By trying to get revenge, they’d done damage.
Soraya had known they were messing with real power, and she’d let herself get sucked into it anyway because she was so angry. Because she was so ... so ...
“Holy shit.”
She looked up when Nora swore and saw an orange glow in the distance. Her heart stalled, and when they rounded the corner, she could see for sure that the glow was flames. And that those flames were enveloping David’s house.

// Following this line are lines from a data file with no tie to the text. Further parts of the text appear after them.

(** X21.  For a new state that is neither Accepted nor InEscrow the
    reactor reports the transition to the handler within the same
    callback, as its last effect and after log lines only: it touches no
    inventory, starts no refresh, and leaves the queue and the pending
    operations as they are. *)
Theorem other_transitions_are_reported now offer oldState s :
  TradeOffer.state offer ≠ Accepted → TradeOffer.state offer ≠ InEscrow →
  detached (onOfferChanged now offer oldState s) = detached s
  ∧ pipeline (onOfferChanged now offer oldState s) = pipeline s
  ∧ ∃ logs,
      emitted s (onOfferChanged now offer oldState s)
      = logs ++ [HandlerOnTradeOfferChanged offer oldState]
      ∧ Forall (λ e, ∃ level msg, e = Log level msg) logs.
Proof.
  intros Hn1 Hn2. split; [by apply onOfferChanged_detached_other|].
  split; [apply onOfferChanged_pipeline|].
  destruct (decide (activeFamily (TradeOffer.state offer))) as [Hact|Hact].
  - eexists [_]. split.
    + apply emitted_list. by rewrite onOfferChanged_effects_active.
    + apply Forall_cons. split; [by eexists _, _|apply Forall_nil_2].
  - eexists [_; _]. split.
    + apply emitted_list. rewrite onOfferChanged_effects_inactive by done. cbv zeta.
      by rewrite decide_True.
    + apply Forall_cons. split; [by eexists _, _|].
      apply Forall_cons. split; [by eexists _, _|apply Forall_nil_2].
Qed.

Lemma other_transitions_are_reported_witness :
  detached (onOfferChanged 20 (inState Declined offer1) Active afterTwoWaiting)
  = detached afterTwoWaiting
  ∧ pipeline (onOfferChanged 20 (inState Declined offer1) Active afterTwoWaiting)
    = pipeline afterTwoWaiting
  ∧ ∃ logs,
      emitted afterTwoWaiting
        (onOfferChanged 20 (inState Declined offer1) Active afterTwoWaiting)
      = logs ++ [HandlerOnTradeOfferChanged (inState Declined offer1) Active]
      ∧ Forall (λ e, ∃ level msg, e = Log level msg) logs.
Proof.
  apply (other_transitions_are_reported 20 (inState Declined offer1) Active afterTwoWaiting).
  - discriminate.
  - discriminate.
Defined.

(** X22.  A notification of a state change only touches the reservations
    of the items of its own offer: an asset id that is neither the id nor
    the asset id of an item the offer gives is reserved after the
    notification exactly when it was reserved before. *)
Theorem state_change_touches_own_items now offer oldState s a :
  a ∉ map EconItem.id (TradeOffer.itemsToGive offer) →
  a ∉ map EconItem.assetid (TradeOffer.itemsToGive offer) →
  a ∈ itemsInTrade (onOfferChanged now offer oldState s) ↔ a ∈ itemsInTrade s.
Proof.
  intros Hid Hasset.
  destruct (decide (activeFamily (TradeOffer.state offer))) as [Hact|Hact].
  - rewrite onOfferChanged_items_active by done. rewrite reserve_all_elem. tauto.
  - rewrite onOfferChanged_items_inactive by done. by apply release_all_other.
Qed.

Nora stopped the car in the middle of the road, and Soraya scrambled to undo her seat belt, then ran down the street toward the fire. There was a police car in the driveway with the lights on, red and blue, but no fire trucks yet. It took her a moment to register that the kids were standing on the front lawn, and David was sitting there, holding something against his arm. The cops had someone in handcuffs.
“What’s happening?” she shouted, running to the scene.
The world was on fire. Hell was on earth.
She’d had sex with someone she wasn’t married to. It couldn’t be a coincidence.
It couldn’t all be a coincidence.
“Ma’am, stay back.” An officer held her hand out, trying to stop Soraya’s forward motion.
“Those are my kids!” Soraya said.
That made the officer relax, just a fraction, and Soraya went past her to grab both boys, holding them tight.
“Mom, oh my gosh. Pastor John lost his mind. He lit the house on fire, and he tried to shoot Dad.”
“What?” She whipped around to see that Levi was right. John was, in fact, the man in handcuffs being pushed into the back of the police car.
She could hear sirens in the distance, coming toward the house. Everything was a blur, and they were herded away from the residence and out into the street, just as the flames burst through the windows. She clung to her sons, David standing distant from them.
“Look what you did.” She turned to look at David, who had an expression of horror on his face. She’d been talking to herself, but she knew she couldn’t take all the blame. He was the one who’d slept with John’s wife.
“I know I . . .”
She moved closer to him. “You’re bleeding.”
“I was shot,” he said.
“David, this ... this is not okay. All of this. It’s not okay. You need help.”
“I know I do.”
He sounded genuinely contrite. Was it the house burning down? His kids being in danger? His own life being in danger?
Was it having his facade go up in flames along with everything else? He couldn’t hide anymore. Everyone knew.
Was that the reason he was finally admitting it?
The neighbors were out on the streets now, too, watching the house burn. They were on a stage. They had been ever since David’s video had played at church, and now it was all crashing down on them.
“I’m sorry, Mom.” Levi held on to her more tightly. Jaden didn’t say anything. He just let her hug him.
“I forgive you,” she said. It was easy to forgive her kids.
She’d been part of raising them in the place that had taught them to make her the villain for what she’d done. She’d made other women in her situation the villain in their hearing.